▸ **Material supplied**

*-*-*

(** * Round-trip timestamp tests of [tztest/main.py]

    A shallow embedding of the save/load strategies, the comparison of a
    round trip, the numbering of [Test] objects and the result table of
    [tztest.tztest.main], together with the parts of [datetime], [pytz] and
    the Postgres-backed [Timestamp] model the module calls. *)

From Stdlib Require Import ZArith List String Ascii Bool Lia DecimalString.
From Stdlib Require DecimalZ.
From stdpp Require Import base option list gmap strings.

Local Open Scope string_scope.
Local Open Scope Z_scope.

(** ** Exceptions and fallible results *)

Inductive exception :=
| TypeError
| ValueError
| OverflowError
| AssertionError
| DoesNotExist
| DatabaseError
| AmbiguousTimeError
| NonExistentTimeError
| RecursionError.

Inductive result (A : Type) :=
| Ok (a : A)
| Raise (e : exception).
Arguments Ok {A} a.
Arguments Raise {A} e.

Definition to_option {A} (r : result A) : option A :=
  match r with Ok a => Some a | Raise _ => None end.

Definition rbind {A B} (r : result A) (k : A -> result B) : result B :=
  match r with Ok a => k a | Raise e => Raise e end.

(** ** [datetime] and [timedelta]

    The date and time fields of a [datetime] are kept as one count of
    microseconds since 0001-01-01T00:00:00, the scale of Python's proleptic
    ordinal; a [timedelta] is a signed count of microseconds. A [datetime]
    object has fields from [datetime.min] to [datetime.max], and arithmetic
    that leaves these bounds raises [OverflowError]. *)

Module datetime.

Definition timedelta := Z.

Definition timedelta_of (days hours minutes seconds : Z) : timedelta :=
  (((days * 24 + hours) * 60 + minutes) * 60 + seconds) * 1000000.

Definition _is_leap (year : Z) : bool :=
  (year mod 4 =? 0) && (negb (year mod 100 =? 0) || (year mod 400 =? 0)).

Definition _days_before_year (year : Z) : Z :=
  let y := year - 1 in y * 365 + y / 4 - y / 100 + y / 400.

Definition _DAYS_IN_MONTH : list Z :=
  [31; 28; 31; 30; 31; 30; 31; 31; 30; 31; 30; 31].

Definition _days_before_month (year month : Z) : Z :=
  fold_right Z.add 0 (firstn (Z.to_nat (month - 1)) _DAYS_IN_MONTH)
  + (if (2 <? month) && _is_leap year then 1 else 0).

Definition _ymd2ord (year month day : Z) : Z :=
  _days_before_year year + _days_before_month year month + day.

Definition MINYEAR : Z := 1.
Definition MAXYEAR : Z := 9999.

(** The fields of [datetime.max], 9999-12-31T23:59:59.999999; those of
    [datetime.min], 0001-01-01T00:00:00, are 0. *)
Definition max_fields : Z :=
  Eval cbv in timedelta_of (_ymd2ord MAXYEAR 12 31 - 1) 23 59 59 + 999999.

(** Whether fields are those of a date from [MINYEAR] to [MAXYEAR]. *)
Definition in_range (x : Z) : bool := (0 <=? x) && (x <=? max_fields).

*-*-*

▸ **Instructions to follow**
Out of the preceding entries, pull every line containing the string "Open".

▸ **Exercise solution**
Local Open Scope string_scope.
Local Open Scope Z_scope.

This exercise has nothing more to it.